ProvingGround icon indicating copy to clipboard operation
ProvingGround copied to clipboard

Deep learning: why, how

Open siddhartha-gadgil opened this issue 6 years ago • 7 comments

Optimization vs deep learning

  • We can optimize generation when this is in terms of known elements and equations.
  • We can extend this by smoothing goals, for example.
  • However, we can try to train for deep learning:
    • directly from goals
    • possibly relative to givens, for which we can plug in discovered lemmas.

siddhartha-gadgil avatar Jul 16 '19 04:07 siddhartha-gadgil

One may also want deep learning just for speed, as (smoothing and) optimization can take long.

siddhartha-gadgil avatar Jul 16 '19 04:07 siddhartha-gadgil

Why representation learning

  • A form of representation learning is just passing through a low dimenstional layer, perhaps straightaway.
  • However, the point of explicit representation learning is using synthetic problems, which are easier to set up with "correct" answers.
  • In our situation, since we want embeddings of distributions our representations may not be a single embedding layer.
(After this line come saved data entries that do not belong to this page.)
Lemma create_segment_file_spec d ft clock count q first_index :
  files_exist d → 0 ≤ q ≤ u64_max →
  let created d' := segments_of d !! q = None ∧
    segments_of d' = <[q := make_segment_header q first_index]> (segments_of d) in
  mwp (create_segment_file ft clock count q first_index) d
    (λ _ d', (dk_running d' = true → created d') ∧ (segments_of d' = segments_of d ∨ created d'))
    (λ _ d', segments_of d' = segments_of d ∨ created d').
Proof.
  intros Hex Hq created. unfold create_segment_file.
  apply mwp_bind, mwp_lift, owp_throw_when; [by left|]. intros _. apply mwp_bind, mwp_get, mwp_bind, mwp_lift.
  apply owp_throw_when; [by left|]. intros Hfree%bool_decide_eq_false. apply eq_None_not_Some in Hfree.
  set (final := segment_name q) in *.
  set (temporary := final +:+ ".tmp." +:+ unique_suffix clock count).
  assert (∀ q', 0 ≤ q' ≤ u64_max → segment_name q' ≠ temporary) as Hother.
  { intros q' Hq' Heq. assert (parse_decimal_name temporary "wal-" ".kwal" = None) as Hn
      by by apply longer_name_ignored.
    rewrite <-Heq in Hn. by rewrite (proj2 (parse_decimal_name_Some _ _ _ q')) in Hn. }
  assert (dk_inodes d !! fresh_inode d = None) as Hfresh by apply not_elem_of_dom, fresh_inode_new.
  assert (∀ d', unlinked d temporary d' → segments_of d' = segments_of d) as Hun.
  { intros d' [Hi Hn _]. apply segments_of_ext; [done..|]. intros q' Hq'. by apply Hn, Hother. }
  assert (∀ d', linked d temporary final (make_segment_header q first_index) (fresh_inode d) d' → created d') as Hli.
  { intros d' [Hi Hf Hfin Hn _]. split.
    - apply eq_None_not_Some. intros [bytes (_ & i & Hname & _)%lookup_segments].
      fold final in Hname. congruence.
    - eapply segments_of_insert; [done..|exact Hfin|exact Hf|]. intros q' Hq' Hne. apply Hn; [by apply Hother|].
      intros Heq. apply Hne. by eapply decimal_name_inj. }
  eapply mwp_mono; [apply (publish_file_spec d temporary final _ (fresh_inode d)); [|done..]|..].
  - intros Heq. by apply (Hother q Hq).
  - intros [] d' [Hs _]. split.
    + intros Hrun. destruct Hs as [?|[_ ?]]; [auto|congruence].
    + destruct Hs as [?|[? _]]; auto.
  - intros e d' [?|?]; auto.
Qed.
End wal_names.

(** C25: The map of segments represents the directory.  In whatever order the
    directory is listed, the discovery of segments returns the files of the map the
    log works on, in order, and throws exactly when that throws (sequence zero, gap)
    or when a file looks like a segment without having the name of one.  Creating a
    segment, whatever system call fails or is the last of the process, leaves the map
    as it was or adds the new segment with its complete header, and does the latter
    when it returns. *)
Theorem segment_directory_refines (H : DirectoryListing) (d : Disk) :
  files_exist d →
  (malformed d → ∃ message, named_segment_paths d = Throw (storage_error message)) ∧
  (¬ malformed d →
   match named_segment_paths d with
   | Ret paths => segment_paths (segments_of d) = Ret (prod_map id (file_bytes d) <$> paths)
   | Throw e => segment_paths (segments_of d) = Throw e
   end) ∧
  ∀ ft clock count q first_index result d',
    0 ≤ q ≤ u64_max → create_segment_file ft clock count q first_index d = (result, d') →
    let created := segments_of d !! q = None ∧
      segments_of d' = <[q := make_segment_header q first_index]> (segments_of d) in
    (segments_of d' = segments_of d ∨ created) ∧ (result = Ret tt → dk_running d' = true → created).
Proof.
  intros Hex. destruct (discovery_refines d) as [Hbad Hok]. split_and!; [done|done|].
  intros ft clock count q first_index result d' Hq Hc created.
  pose proof (create_segment_file_spec d ft clock count q first_index Hex Hq) as Hw.
  unfold mwp in Hw. rewrite Hc in Hw. destruct result as [[]|e]; [|by split].
  destruct Hw as [? ?]. split; auto.
Qed.

Lemma segment_directory_refines_witness :
  ∃ d', create_segment_file all_succeed 255 0 1 1 empty_disk = (Ret tt, d') ∧
    @segments_of map_listing d' = {[1 := make_segment_header 1 1]}.
Proof.
  destruct (create_segment_file all_succeed 255 0 1 1 empty_disk) as [result d'] eqn:Hc.
  destruct (segment_directory_refines map_listing empty_disk) as (_ & _ & Hcreate).
  - intros name inode Hn. simpl in Hn. rewrite lookup_empty in Hn. discriminate Hn.
  - destruct (Hcreate all_succeed 255 0 1 1 result d' ltac:(lia) Hc) as [_ Hr].
    assert (result = Ret tt ∧ dk_running d' = true) as [-> Hrun].
    { change result with (result, d').1. change (dk_running d') with (dk_running (result, d').2).
      rewrite <-Hc. split; vm_compute; reflexivity. }
    exists d'. split; [reflexivity|]. destruct (Hr eq_refl Hrun) as [_ ->]. reflexivity.
Defined.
siddhartha-gadgil avatar May 07 '20 11:05 siddhartha-gadgil

Transformer architecture, position data

Many useful ideas are in the BERT work and stuff building on this. Adapting this to our siuation:

  • We can use position vectors rather than linearizing our generation trees.
  • We are trying to predict the terms in the RHS of equations, which may be either nodes or built up by substitution in nodes.
  • In the longer run we learn to use attention, based on both positions and actual terms.
  • Using terms: A crucial difference in our case is our model should allow the use of a term from the statement as is, without necessarily recognizing it.

Base level: Premise selection

  • For us a premise is a term on the right hand side of an equation, perhaps obtained after substitution (resolving).
  • Since we resolve to different depths, we have premises at different depths.
  • Similarly, the ingredients of the statement are terms and types at different depths.
  • Crucially, we can use ingredients of the statement in the proof as they are, so our model includes probabilities for this.
  • Further we predict not just individual premises, but groups that go together.

Refined model

  • Data has positions for terms, which are used
  • Use a multi-head attention.
  • Output should have not just premises but predicted positions.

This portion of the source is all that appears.